I don't see why this is useful. Since the argument is copied to the
called function it doesn't matter to the caller whether the argument
is modified or not. So why would one want to write code like that?

urs
 
I

Ian Collins

I'm working on a project that uses const for function parameters that
are neither references nor pointers, i.e. something like this:

int foo(const int a) { ... }
int bar(const string b) { ... }

I don't see why this is useful. Since the argument is copied to the
called function it doesn't matter to the caller whether the argument
is modified or not. So why would one want to write code like that?

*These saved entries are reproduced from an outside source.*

(** ** Frames as the writer lays them out. *)
Definition frame_digest (f : bytes) : Hash := ztake 32 (zdrop (zlen f - 40) f).
Fixpoint written_frames (offset : Z) (l : list (FrameContext * JournalRecord)) (fs : list bytes) : list JournalFrame :=
  match l, fs with
  | (c, record) :: l, f :: fs =>
      mkFrame c record (frame_digest f) (mkLocator (sequence c) 1 offset (zlen f)) :: written_frames (offset + zlen f) l fs
  | _, _ => []
  end.
Context `{!HasherOk} (wf : JournalRecord -> Prop) `{!RecordCodecOk JournalRecord wf}.
Lemma frame_digest_bytes c k p : context_ok c -> frame_digest (frame_bytes c k p) = sha256 (frame_body c k p).
Proof.
  intros Hc. unfold frame_digest. rewrite frame_bytes_len by done. unfold frame_bytes. pose proof (sha256_array (frame_body c k p)).
  rewrite zdrop_app_l by (rewrite frame_body_len by done; unfold HEADER, TRAILER; lia). rewrite ztake_app_l; [done|]. by apply array_len.
Qed.
Definition written (cr : FrameContext * JournalRecord) (f : bytes) : Prop :=
  context_ok cr.1 /\ wf cr.2 /\ encode_frame cr.1 cr.2 = Ok f.
Lemma written_envelope c record f tail :
  written (c, record) f ->
  exists e, envelope (f ++ tail) = Ok e /\ e_context e = c /\ decode_record (e_kind e) (e_payload e) = Ok record /\
    e_digest e = frame_digest f /\ e_length e = zlen f /\ HEADER + TRAILER <= zlen f <= MAX_FRAME.
Proof.
  intros (Hc & Hw & He). cbn [fst snd] in *. apply encode_frame_Ok in He as (p & Hp & -> & (?&?&?&?) & Hsz & Hrev).
  rewrite envelope_frame by (done || apply kind_u16). eexists. split; [done|]. cbn [e_context e_kind e_payload e_digest e_length]. split; [done|].
  split; [by apply decode_payload|]. rewrite frame_bytes_len by done. pose proof (zlen_nonneg p). split; [by rewrite frame_digest_bytes|unfold HEADER, TRAILER in *; lia].
Qed.
Lemma written_count l fs : Forall2 written l fs -> (length fs <= length (concat fs))%nat.
Proof.
  induction 1 as [|[c r] f l fs Hw Hf IH]; [done|]. cbn. rewrite length_app.
  destruct (written_envelope c r f [] Hw) as (_ & _ & _ & _ & _ & _ & Hb & _). unfold zlen, HEADER, TRAILER in Hb. lia.
Qed.
(** The loop takes the written frames one by one. *)
Lemma replay_loop_written l fs cancelled pre tail polls fuel state :
  (forall n, cancelled n = false) -> Forall2 written l fs -> zlen (pre ++ concat fs ++ tail) < 2 ^ 32 ->
  replay_loop (length fs + fuel) cancelled polls (pre ++ concat fs ++ tail) state (zlen pre) =
  match @apply_frames _ _ (memory_index (pre ++ concat fs ++ tail)) state (written_frames (zlen pre) l fs) with
  | Ok s => replay_loop fuel cancelled (length fs + polls) (pre ++ concat fs ++ tail) s (zlen pre + zlen (concat fs))
  | Err e => Some (Err e)
  | Panic => Some Panic
  end.
Proof.
  intros Hnc Hf. revert pre polls state. induction Hf as [|[c record] f l fs Hw Hf IH]; intros pre polls state Hlen.
  { cbn. by rewrite Z.add_0_r. }
  destruct (written_envelope c record f (concat fs ++ tail) Hw) as (e & He & Hc & Hd & Hdig & Hl & Hb).
  set (b := pre ++ concat (f :: fs) ++ tail) in *. assert (b = pre ++ f ++ concat fs ++ tail) as Eb by (unfold b; cbn; by rewrite <- app_assoc).
  assert (zlen b = zlen pre + zlen f + zlen (concat fs ++ tail)) as Lb by (rewrite Eb, !zlen_app; lia).
  pose proof (zlen_nonneg pre). pose proof (zlen_nonneg (concat fs ++ tail)). unfold HEADER, TRAILER, MAX_FRAME in Hb.
  assert (zdrop (zlen pre) b = f ++ concat fs ++ tail) as Hdrop by (rewrite Eb; by apply zdrop_app_l).
  cbn [length Nat.add replay_loop]. rewrite (proj2 (Z.ltb_lt _ _)) by lia. rewrite Hnc. cbn [poll obind].
  assert (replay_round b state (zlen pre) =
    (let? s := @apply_next _ _ (memory_index b) state c record (frame_digest f) (mkLocator (sequence c) 1 (zlen pre) (zlen f)) in
     Ok (s, zlen pre + zlen f))) as ->.
  { unfold replay_round, u32_try_from. rewrite sub_in by lia. cbn [obind]. rewrite ztake_all by (rewrite zlen_zdrop; lia).
    rewrite Hdrop, He. cbn [obind]. rewrite decide_True by lia. cbn [ok_or obind]. rewrite Hd. cbn [obind].
    rewrite Hc, Hdig, Hl, wrap_small by (unfold uint; lia). done. }
  cbn [written_frames apply_frames fr_context fr_record fr_digest fr_locator].
  destruct (@apply_next _ _ (memory_index b) _ _ _ _ _) as [s| |]; cbn [obind]; [|done|done].
  assert (b = (pre ++ f) ++ concat fs ++ tail) as Eb2 by (by rewrite Eb, <- app_assoc).
  rewrite Eb2, <- zlen_app. rewrite IH by (by rewrite <- Eb2). rewrite <- Eb2, zlen_app.
  cbn [concat]. rewrite zlen_app, Nat.add_succ_r. by rewrite Z.add_assoc.
Qed.
(** ** Loops that push. *)
Fixpoint pushes {A} (check : list A -> A -> bool) (l m : list A) : Prop :=
  match m with [] => True | a :: m => check l a = true /\ pushes check (l ++ [a]) m end.
Lemma yields_push {A} n (p : reader A) check (ok : A -> Prop) (f : A -> put) l0 :
  yields p (fun a e => ok a /\ puts (f a) e) ->
  yields (r_push n p check l0)
    (fun l e => exists m, l = l0 ++ m /\ length m = n /\ Forall ok m /\ pushes check l0 m /\ puts (put_each f m) e).
Proof.
  intros Hp. revert l0. induction n as [|n IH]; intros l0; cbn [r_push].
  { apply yields_ret. exists []. rewrite app_nil_r. repeat split; auto using puts_none. }
  eapply yields_bind; [exact Hp|]. intros a e [Ha He]. apply yields_require. intros Hc.
  eapply yields_weaken; [apply IH|]. intros l e' (m & -> & Hm & Hok & Hpu & Hput). exists (a :: m).
  rewrite <- app_assoc. repeat split; [cbn; lia|by constructor|done..|]. by apply puts_seq.
Qed.
Lemma step_push {A} (p : reader A) check (f : A -> put) l0 m :
  Forall (fun a => in_step (f a) p a) m -> pushes check l0 m ->
  in_step (put_each f m) (r_push (length m) p check l0) (l0 ++ m).
Proof.
  intros Hm. revert l0. induction Hm as [|a m Ha _ IH]; intros l0 Hp; cbn [length r_push put_each foldr].
  { rewrite app_nil_r. apply step_ret. }
  destruct Hp as [Hc Hp]. eapply step_bind; [exact Ha|]. apply step_require; [done|].
  specialize (IH (l0 ++ [a]) Hp). by rewrite <- app_assoc in IH.
Qed.

(** ** Loops that insert in ascending order. *)
Section Entries.
Context {K V : Type} `{Countable K, CmpOk K}.
Implicit Types (m : gmap K V) (l : list (K * V)).
Lemma weak_strict {A} (key : A -> K) (l : list A) :
  StronglySorted (fun a b => cmp (key a) (key b) <> Gt) l -> NoDup (key <$> l) ->
  StronglySorted (fun a b => cmp (key a) (key b) = Lt) l.
Proof.
  induction 1 as [|x l _ IH Hf]; cbn; [constructor|]. intros [Hx Hn]%NoDup_cons. constructor; [by apply IH|].
  apply Forall_forall. intros y Hy. rewrite Forall_forall in Hf. specialize (Hf _ Hy).
  destruct (cmp (key x) (key y)) eqn:E; [|done..]. apply cmp_eq in E. destruct Hx. rewrite E. by apply list_elem_of_fmap_2.
Qed.
Lemma strict_nodup {A} (key : A -> K) (l : list A) :
  StronglySorted (fun a b => cmp (key a) (key b) = Lt) l -> NoDup (key <$> l).
Proof.
  induction 1 as [|x l _ IH Hf]; cbn; constructor; [|done]. intros (y & E & Hy)%list_elem_of_fmap.
  rewrite Forall_forall in Hf. specialize (Hf _ Hy). rewrite E in Hf. by rewrite cmp_refl in Hf.
Qed.
Lemma btree_iter_sorted m : StronglySorted (fun a b => cmp a.1 b.1 = Lt) (btree_iter m).
Proof. apply (weak_strict fst); [apply (sort_by_sorted fst)|apply btree_iter_nodup]. Qed.
Lemma btree_sorted m : StronglySorted (fun a b => cmp a b = Lt) (btree_keys m).
Proof.
  unfold btree_keys. induction (btree_iter_sorted m) as [|kv l _ IH Hf]; cbn; [constructor|].
  constructor; [done|]. by apply Forall_fmap.
Qed.
Lemma btree_iter_inj m m' : btree_iter m = btree_iter m' -> m = m'.
Proof.
  intros E. apply map_eq. intros k. apply option_eq. intros v. by rewrite <- !btree_iter_elem, E.
Qed.
Lemma sorted_unique {A} (key : A -> K) (l l' : list A) :
  StronglySorted (fun a b => cmp (key a) (key b) = Lt) l -> StronglySorted (fun a b => cmp (key a) (key b) = Lt) l' ->
  l ≡ₚ l' -> l = l'.
Proof.
  intros Hl. revert l'. induction Hl as [|x l Hl IH Hx]; intros l' Hl' Hp; [by apply Permutation_nil_l in Hp|].
  destruct Hl' as [|y l' Hl' Hy]; [by apply Permutation_nil_r in Hp|].
  assert (x = y) as <-.
  { assert (x ∈ y :: l') as Hin by (rewrite <- Hp; constructor).
    assert (y ∈ x :: l) as Hin' by (rewrite Hp; constructor).
    apply elem_of_cons in Hin as [?|Hin]; [done|]. apply elem_of_cons in Hin' as [?|Hin']; [done|].
    rewrite Forall_forall in Hx, Hy. pose proof (Hx _ Hin') as E1. pose proof (Hy _ Hin) as E2.
    by rewrite cmp_opp, E2 in E1. }
  f_equal. apply IH; [done..|]. by apply Permutation_cons_inv in Hp.
Qed.
(** A sort by distinct keys. *)
Lemma sort_by_unique {A} (key : A -> K) (l l' : list A) :
  l ≡ₚ l' -> StronglySorted (fun a b => cmp (key a) (key b) = Lt) l' ->
  sort_by (fun a b => cmp (key a) (key b)) l = l'.
Proof.
  intros Hp Hl'. apply (sorted_unique key); [|done|by rewrite sort_by_perm].
  apply (weak_strict key); [apply (sort_by_sorted key)|]. rewrite sort_by_perm, Hp. by apply strict_nodup.
Qed.
Lemma btree_snoc m k v :
  Forall (fun k' => cmp k' k = Lt) (btree_keys m) -> btree_iter (<[k := v]> m) = btree_iter m ++ [(k, v)].
Proof.
  intros Hk. assert (m !! k = None) as Hn.
  { destruct (m !! k) eqn:E; [|done]. rewrite Forall_forall in Hk.
    assert (cmp k k = Lt) as Hc by (apply Hk, btree_keys_elem; eauto). by rewrite cmp_refl in Hc. }
  apply (sorted_unique fst).
  - apply btree_iter_sorted.
  - apply StronglySorted_app_2; [|apply btree_iter_sorted|repeat constructor].
    intros a b Ha Hb%list_elem_of_singleton. subst b. rewrite Forall_forall in Hk. apply Hk, list_elem_of_fmap. eauto.
  - rewrite btree_iter_perm, map_to_list_insert, btree_iter_perm by done. by rewrite Permutation_app_comm.
Qed.
Definition above m (k : K) : bool := is_none_or (fun k' => ltb k' k) (last_key m).
Lemma above_all m k : above m k = true <-> Forall (fun k' => cmp k' k = Lt) (btree_keys m).
Proof.
  unfold above, last_key. pose proof (btree_sorted m) as Hs. induction (btree_keys m) as [|k' l IH _] using rev_ind.
  { split; [constructor|done]. }
  rewrite last_snoc. cbn. rewrite Forall_app, Forall_singleton. unfold ltb.
  split.
  - intros E. destruct (cmp k' k) eqn:E1; [done| |done]. split; [|done]. apply Forall_forall. intros a Ha.
    apply (cmp_trans _ k'); [|done]. by apply (StronglySorted_app_1_elem_of (fun a b => cmp a b = Lt) l [k'] a k' Hs Ha), list_elem_of_singleton.
  - intros [_ ->]. done.
Qed.
Lemma yields_entries n (p : reader (K * V)) (ok : K * V -> Prop) (f : K * V -> put) m0 :
  yields p (fun kv e => ok kv /\ puts (f kv) e) ->
  yields (r_entries n p m0)
    (fun m e => exists l, btree_iter m = btree_iter m0 ++ l /\ length l = n /\ Forall ok l /\ puts (put_each f l) e).
Proof.
  intros Hp. revert m0. induction n as [|n IH]; intros m0; cbn [r_entries].
  { apply yields_ret. exists []. rewrite app_nil_r. repeat split; auto using puts_none. }
  eapply yields_bind; [exact Hp|]. intros [k v] e [Ha He]. apply yields_require. intros Hc. cbn [fst snd] in *.
  eapply yields_weaken; [apply IH|]. intros m e' (l & Hm & Hl & Hok & Hput). exists ((k, v) :: l).
  rewrite btree_snoc in Hm by by apply above_all. rewrite Hm, <- app_assoc.
  repeat split; [cbn; lia|by constructor|]. by apply puts_seq.
Qed.
Lemma step_entries (p : reader (K * V)) (f : K * V -> put) m0 m l :
  Forall (fun kv => in_step (f kv) p kv) l -> btree_iter m = btree_iter m0 ++ l ->
  in_step (put_each f l) (r_entries (length l) p m0) m.
Proof.
  intros Hl. revert m0. induction Hl as [|[k v] l Ha _ IH]; intros m0 Hm; cbn [length r_entries put_each foldr].
  { rewrite app_nil_r in Hm. rewrite (btree_iter_inj _ _ Hm). apply step_ret. }
  eapply step_bind; [exact Ha|]. cbn [fst snd].
  assert (Forall (fun k' => cmp k' k = Lt) (btree_keys m0)) as Hk.
  { pose proof (btree_sorted m) as Hs. unfold btree_keys in *. rewrite Hm, fmap_app in Hs. cbn in Hs.
    apply Forall_forall. intros a Hin. eapply (StronglySorted_app_1_elem_of (fun a b => cmp a b = Lt)); [exact Hs|done|constructor]. }
  apply step_require; [by apply above_all|]. apply IH. by rewrite btree_snoc, <- app_assoc.
Qed.
End Entries.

It doesn't make a lot of sense. Maybe they forgot the &?
 
B

Balog Pal

Urs Thuermann said:
I'm working on a project that uses const for function parameters that
are neither references nor pointers, i.e. something like this:

int foo(const int a) { ... }
int bar(const string b) { ... }

I don't see why this is useful.

Usefulness is the same as for any 'const' marker. The implementer of the
function decided b shall not change, express it by saying const and use the
language to reject actual modification attempts. It also makes it easy to
know at any point of the function that the input parameter is the same as at
call.
Since the argument is copied to the
called function it doesn't matter to the caller whether the argument
is modified or not.

Yep. To the caller it is not interesting. So when you declare the above
function it should be

int bar(string b);

and const placed only at the definition. In declarations the top-level const
is ignored so those are the same.

However it is a thing not widely known by programmers. So have the tendency
to confuse humans and even tools. For those practical reasons many
guidelines advise agains const-ing the function params even if otherwise
tell to make everything const. At the same time they may advise to not
mutate the params, or limit mutation to the function preamble.

It's a judgement call what you rather sacrifice.
 
M

Michael DOUBEZ

I'm working on a project that uses const for function parameters that
are neither references nor pointers, i.e. something like this:

        int foo(const int a) { ... }
        int bar(const string b) { ... }

I don't see why this is useful.  Since the argument is copied to the
called function it doesn't matter to the caller whether the argument
is modified or not.  So why would one want to write code like that?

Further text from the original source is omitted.